北京箭杆胡同20号,是一座外观并不起眼的四合院。谁能想到,百年前,它的居住者却是中国近现代史上一位叱咤风云的人物。1917至1919年,中国共产党的创始人之一、五四运动主要领导人陈独秀,住在这里编辑出版了《新青年》《每周评论》。这个新文化运动的指挥部,见证了波澜壮阔的时代潮流。
有着灿烂历史的北京四合院,如今的现状却令人揪心。北京市地方志编纂委员会办公室在历时3年的摸底调查中发现,现存的3000多座四合院,除少数院落保护较好外,大部分沦为问题颇多的大杂院,保护前景堪忧。
“云开闾阖三千丈,雾暗楼台百万家。”元代诗人笔下的“百万家”,指的正是北京四合院。“天棚鱼缸石榴树”,这北京四合院内如诗如画的民俗生活,如今正离我们渐行渐远。
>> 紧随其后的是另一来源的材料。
(** C4.  On an increasing time axis, for a selection [xmin <= xmax] whose
    ends lie within the axis, both span mappers (the binary search of the
    noise and additive dialogs, the [argmax] of the pure-tone and
    square-wave dialogs) return [startIdx <= endIdx], each the least
    index whose time is not below its end of the selection. *)
Theorem span_mapping_least_index (time : list float) (xmin xmax : float) :
  increasing time ->
  (xmin <=? xmax) = true ->
  (hd nan time <=? xmin) = true ->
  (xmax <=? last time nan) = true ->
  exists startIdx endIdx,
    by_searchsorted time xmin xmax = (startIdx, endIdx) /\
    by_argmax time xmin xmax = Ok (startIdx, endIdx) /\
    first_ge time xmin startIdx /\
    first_ge time xmax endIdx /\
    (startIdx <= endIdx)%nat.
Proof.
  intros Inc Hsel Hlo Hhi.
  pose proof (leb_key_l _ _ Hsel) as Kmin.
  pose proof (leb_key_r _ _ Hsel) as Kmax.
  assert (Hne : (0 < length time)%nat).
  { destruct time; [|simpl; lia]. simpl in Hlo.
    apply leb_key_l in Hlo. exfalso. apply Hlo. reflexivity. }
  rewrite last_nth in Hhi.
  assert (Hin : forall v, key v <> None ->
                          (v <=? nth (length time - 1) time nan) = true ->
                          (searchsorted time v < length time)%nat).
  { intros v Kv Hv. destruct (searchsorted_spec time v Inc Kv) as (Hr & HL & _).
    destruct (Nat.eq_dec (searchsorted time v) (length time)) as [E|E]; [|lia].
    apply leb_ltb_false in Hv. rewrite HL in Hv by lia. discriminate. }
  assert (H1 : first_ge time xmin (searchsorted time xmin)).
  { apply searchsorted_first_ge; trivial. apply Hin; trivial.
    exact (leb_trans _ _ _ Hsel Hhi). }
  assert (H2 : first_ge time xmax (searchsorted time xmax)).
  { apply searchsorted_first_ge; trivial. apply Hin; trivial. }
  exists (searchsorted time xmin), (searchsorted time xmax).
  split; [reflexivity|]. split.
  - unfold by_argmax.
    rewrite (argmax_first_ge _ _ _ H1), (argmax_first_ge _ _ _ H2).
    reflexivity.
  - repeat split; try apply H1; try apply H2.
    destruct (Nat.le_gt_cases (searchsorted time xmin) (searchsorted time xmax))
      as [L|G]; trivial.
    destruct H1 as (_ & _ & L1). destruct H2 as (_ & T2 & _).
    pose proof (L1 _ G) as C. rewrite (leb_trans _ _ _ Hsel T2) in C.
    discriminate.
Qed.

(** C2 (as amended).  On an increasing, non-empty time axis: a selection
    wholly below the axis maps to index 0 at both ends, in both mappers;
    a selection wholly above it maps, in the binary-search mapper, to the
    length of the axis at both ends, one past the last index. *)
Theorem span_outside_axis (time : list float) (xmin xmax : float) :
  increasing time ->
  time <> [] ->
  (xmin <=? xmax) = true ->
  ((xmax <? hd nan time) = true ->
   by_searchsorted time xmin xmax = (O, O) /\
   by_argmax time xmin xmax = Ok (O, O)) /\
  ((last time nan <? xmin) = true ->
   by_searchsorted time xmin xmax = (length time, length time)).
Proof.
  intros Inc Hne Hsel.
  pose proof (leb_key_l _ _ Hsel) as Kmin.
  pose proof (leb_key_r _ _ Hsel) as Kmax.
  assert (Hlen : (0 < length time)%nat) by (destruct time; [congruence|simpl; lia]).
  split.
  - intros Hbelow. rewrite hd_nth in Hbelow.
    assert (Hmax : (xmax <=? nth 0 time nan) = true) by now apply ltb_leb.
    assert (Hmin : (xmin <=? nth 0 time nan) = true)
      by exact (leb_trans _ _ _ Hsel Hmax).
    assert (F : forall v, (v <=? nth 0 time nan) = true -> first_ge time v O).
    { intros v Hv. repeat split; trivial. intros j Hj. lia. }
    assert (S0 : forall v, key v <> None -> (v <=? nth 0 time nan) = true ->
                           searchsorted time v = O).
    { intros v Kv Hv. destruct (searchsorted_spec time v Inc Kv) as (_ & HL & _).
      destruct (searchsorted time v) as [|r] eqn:E; trivial.
      apply leb_ltb_false in Hv. rewrite HL in Hv by lia. discriminate. }
    split.
    + unfold by_searchsorted, searchsorted2. cbn [fst snd].
      now rewrite (S0 xmin), (S0 xmax).
    + unfold by_argmax.
      rewrite (argmax_first_ge _ _ _ (F xmin Hmin)),
              (argmax_first_ge _ _ _ (F xmax Hmax)).
      reflexivity.
  - intros Habove. rewrite last_nth in Habove.
    assert (Sn : forall v, key v <> None ->
                           (nth (length time - 1) time nan <? v) = true ->
                           searchsorted time v = length time).
    { intros v Kv Hv. destruct (searchsorted_spec time v Inc Kv) as (Hr & _ & HR).
      destruct (Nat.eq_dec (searchsorted time v) (length time)) as [E|E]; trivial.
      rewrite (HR (length time - 1)%nat) in Hv by lia. discriminate. }
    unfold by_searchsorted, searchsorted2. cbn [fst snd].
    rewrite (Sn xmin), (Sn xmax); trivial.
    exact (ltb_leb_trans _ _ _ Habove Hsel).
Qed.

Lemma axis4_increasing : increasing axis4.
Proof. apply increasingb_sound. reflexivity. Qed.

Lemma span_mapping_least_index_witness :
  exists startIdx endIdx,
    by_searchsorted axis4 0.2 0.6 = (startIdx, endIdx) /\
    by_argmax axis4 0.2 0.6 = Ok (startIdx, endIdx) /\
    first_ge axis4 0.2 startIdx /\
    first_ge axis4 0.6 endIdx /\
    (startIdx <= endIdx)%nat.
Proof.
  apply span_mapping_least_index;
    [apply increasingb_sound; reflexivity | reflexivity..].
Defined.

Lemma span_outside_axis_witness :
  ((-1 <? hd nan axis4) = true ->
   by_searchsorted axis4 (-2) (-1) = (O, O) /\
   by_argmax axis4 (-2) (-1) = Ok (O, O)) /\
  ((last axis4 nan <? -2) = true ->
   by_searchsorted axis4 (-2) (-1) = (length axis4, length axis4)).
Proof.
  apply span_outside_axis;
    [apply increasingb_sound; reflexivity | discriminate | reflexivity].
Defined.

(** C2 fails as stated: on the axis 0, 0.25, 0.5, 0.75 the selection
    (2, 3) lies wholly above the axis, whose last index is 3; the binary
    search returns 4 for both ends and [argmax] returns 0. *)
Lemma span_above_counterexample :
  increasing axis4 /\
  (last axis4 nan <? 2) = true /\
  (2 <=? 3) = true /\
  (length axis4 - 1)%nat = 3%nat /\
  by_searchsorted axis4 2 3 = (4%nat, 4%nat) /\
  by_argmax axis4 2 3 = Ok (O, O) /\
  by_searchsorted axis4 2 3 <> (3%nat, 3%nat) /\
  by_argmax axis4 2 3 <> Ok (3%nat, 3%nat).
Proof.
  split; [exact axis4_increasing|].
  repeat split; try reflexivity; discriminate.
Qed.

Module WorkerFacts.

Import Sounddevice FreeAdd.

(** One turn of the loop on a request: whatever the device does, the
    error is printed and the loop goes on with the rest of the queue. *)
Lemma worker_request (dev : device) (l : log) (data : list float)
      (fs : option Z) (rest : list item) :
  raises_exceptions dev ->
  _audio_worker ((Some data, fs) :: rest) dev l
  = _audio_worker rest dev (l ++ request_events dev l data fs).
Proof.
  intros Hdev. cbn [_audio_worker].
  unfold try_print, seq_io, call, print, request_events.
  destruct (dev (length l)) as [e|] eqn:E1.
  - rewrite (Hdev _ _ E1). now rewrite <- app_assoc.
  - rewrite length_app, Nat.add_1_r.
    destruct (dev (S (length l))) as [e|] eqn:E2.
    + rewrite (Hdev _ _ E2). now rewrite <- !app_assoc.
    + now rewrite <- app_assoc.
Qed.

Lemma filter_is_play_request dev l data fs :
  filter is_play (request_events dev l data fs) = [sd_play data fs true].
Proof.
  unfold request_events.
  destruct (dev (length l)); [reflexivity|].
  destruct (dev (S (length l))); reflexivity.
Qed.

End WorkerFacts.

Import Sounddevice FreeAdd WorkerFacts.

(** C7.  When the worker comes back to [audio_queue.get()] after the
    requests in flight and dequeues the sentinel, it leaves its loop: the
    thread is stopped, the sentinel has caused no call to the device, and
    whatever is behind the sentinel stays on the queue, unprocessed. *)
Theorem worker_stops_at_sentinel (before after : list item)
        (fs : option Z) (dev : device) (l l1 : log) :
  _audio_worker before dev l = ((Waiting, []), l1) ->
  _audio_worker (before ++ (None, fs) :: after) dev l
  = ((Stopped, after), l1).
Proof.
  revert l. induction before as [|[signal sfs] before IH]; intros l H.
  - cbn in H. injection H as <-. reflexivity.
  - cbn [_audio_worker app] in *. destruct signal as [data|]; [|discriminate H].
    destruct (try_print _ dev l) as [[u|e] l2]; [|discriminate H].
    now apply IH.
Qed.

(** C8.  Whatever [Exception]s the device raises, the worker never
    crashes: on a queue of requests it attempts every one of them, in
    order, and ends up waiting for the next; a request whose playback
    fails has its error printed and the next request is taken. *)
Theorem worker_survives_device_errors (queue : list item) (dev : device)
        (l : log) :
  raises_exceptions dev ->
  requests queue ->
  (forall data fs rest l0,
      _audio_worker ((Some data, fs) :: rest) dev l0
      = _audio_worker rest dev (l0 ++ request_events dev l0 data fs)) /\
  exists events,
    _audio_worker queue dev l = ((Waiting, []), l ++ events) /\
    filter is_play events = flat_map play_of queue.
Proof.
  intros Hdev Hq. split.
  - intros. now apply worker_request.
  - revert l. induction Hq as [|[signal fs] queue Hs Hq IH]; intros l.
    + exists []. cbn. now rewrite app_nil_r.
    + destruct signal as [data|]; [|now elim Hs].
      rewrite worker_request by exact Hdev.
      destruct (IH (l ++ request_events dev l data fs)) as (events & -> & Hf).
      exists (request_events dev l data fs ++ events).
      rewrite <- app_assoc. split; [reflexivity|].
      rewrite filter_app, filter_is_play_request, Hf. reflexivity.
Qed.

Import Fixtures.

Lemma worker_stops_at_sentinel_witness :
  _audio_worker (two_requests ++ (None, None) :: two_requests)
                sound_device []
  = ((Stopped, two_requests),
     [sd_play [1; 0.5]%float (Some 48000%Z) true; sd_wait;
      sd_play [0.25]%float (Some 48000%Z) true; sd_wait]).
Proof.
  apply (worker_stops_at_sentinel two_requests two_requests None
                                  sound_device []).
  reflexivity.
Defined.

Lemma worker_survives_device_errors_witness :
  (forall data fs rest l0,
      _audio_worker ((Some data, fs) :: rest) first_call_fails l0
      = _audio_worker rest first_call_fails
                      (l0 ++ request_events first_call_fails l0 data fs)) /\
  exists events,
    _audio_worker two_requests first_call_fails []
    = ((Waiting, []), [] ++ events) /\
    filter is_play events = flat_map play_of two_requests.
Proof.
  apply (worker_survives_device_errors two_requests first_call_fails []).
  - intros n e. unfold first_call_fails.
    destruct (n =? 0)%nat; [|discriminate]. now intros [= <-].
  - repeat constructor; discriminate.
Defined.

(** The failed first playback is printed and the second request is played
    and waited for. *)
Example worker_after_a_failure :
  _audio_worker two_requests first_call_fails []
  = ((Waiting, []),
     [sd_play [1; 0.5]%float (Some 48000%Z) true; print_error PortAudioError;
      sd_play [0.25]%float (Some 48000%Z) true; sd_wait]).
Proof. reflexivity. Qed.

(** What [except Exception] does not catch ends the thread. *)
Example worker_not_an_exception :
  _audio_worker two_requests (fun _ => Some KeyboardInterrupt) []
  = ((Crashed KeyboardInterrupt, [(Some [0.25]%float, Some 48000%Z)]),
     [sd_play [1; 0.5]%float (Some 48000%Z) true]).
Proof. reflexivity. Qed.

Module PreviewFacts.

Import Numpy Sounddevice Store.

(** A stop, then a play: what the two calls leave in the log, whatever
    the device answers. *)
Lemma stop_then_play (ev : event) (dev : device) (l : log) :
  is_play ev = true ->
  exists events,
    snd (seq_io (call sd_stop) (call ev) dev l) = l ++ events /\
    stop_before_play events = true.
Proof.
  intros Hev. unfold seq_io, call.
  destruct (dev (length l)).
  - exists [sd_stop]. split; reflexivity.
  - exists [sd_stop; ev]. cbn [snd]. rewrite <- app_assoc. split; trivial.
    destruct ev; try discriminate Hev. reflexivity.
Qed.

Lemma try_stop_then_play (ev : event) (dev : device) (l : log) :
  is_play ev = true ->
  exists events,
    snd (try_print (seq_io (call sd_stop) (call ev)) dev l) = l ++ events /\
    stop_before_play events = true.
Proof.
  intros Hev. unfold try_print, seq_io, call, print.
  destruct ev; try discriminate Hev.
  destruct (dev (length l)) as [e|].
  - destruct (is_Exception e); cbn [snd].
    + exists [sd_stop; print_error e]. rewrite <- app_assoc. split; reflexivity.
    + exists [sd_stop]. split; reflexivity.
  - destruct (dev (length (l ++ [sd_stop]))) as [e|].
    + destruct (is_Exception e); cbn [snd].
      * eexists [sd_stop; sd_play _ _ _; print_error e].
        rewrite <- !app_assoc. split; reflexivity.
      * eexists [sd_stop; sd_play _ _ _].
        rewrite <- !app_assoc. split; reflexivity.
    + cbn [snd]. eexists [sd_stop; sd_play _ _ _].
      rewrite <- !app_assoc. split; reflexivity.
Qed.

(** The pure-tone preview stops the device right before it plays. *)
Lemma pure_tone_preview_stops_first (self : PureTone.t) (xmin xmax : float)
      (dev : device) (l : log) :
  exists events,
    snd (PureTone.on_select_region self xmin xmax dev l) = l ++ events /\
    stop_before_play events = true.
Proof.
  unfold PureTone.on_select_region.
  destruct (length (PureTone.selectedAudio self) <=? 1)%nat.
  - exists []. now rewrite app_nil_r.
  - destruct (bind _ _) as [[idx_min idx_max]|e].
    + now apply stop_then_play.
    + exists []. now rewrite app_nil_r.
Qed.

(** So does the square-wave preview. *)
Lemma square_wave_preview_stops_first (self : SquareWave.t)
      (xmin xmax : float) (dev : device) (l : log) :
  exists events,
    snd (SquareWave.on_select_region self xmin xmax dev l) = l ++ events /\
    stop_before_play events = true.
Proof.
  unfold SquareWave.on_select_region.
  destruct (length (SquareWave.selectedAudio self) <=? 1)%nat.
  - exists []. now rewrite app_nil_r.
  - destruct (bind _ _) as [[idx_min idx_max]|e].
    + now apply stop_then_play.
    + exists []. now rewrite app_nil_r.
Qed.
为了留住四合院,北京市志部门历时3年,在16个区县内,首次对现存的四合院及其资料进行大规模的摸底勘查,整理出千余座有价值的民居四合院,收入即将出版的《北京四合院志》,为北京的四合院存史“立传”。
大部分四合院沦为大杂院
北京市地方志编纂委员会办公室副主任、《北京四合院志》副主编谭烈飞认为,北京四合院是世界上独一无二的古代建筑财富,体现了人与自然、人与人之间的和谐关系。如果没有大面积的四合院和胡同,北京城的古都风貌、北京的历史文化血脉将被割断,因此北京市地方志编纂委员会办公室希望通过对四合院志书的编纂及相应调查,尽可能地将有价值的四合院作为资料留存下来。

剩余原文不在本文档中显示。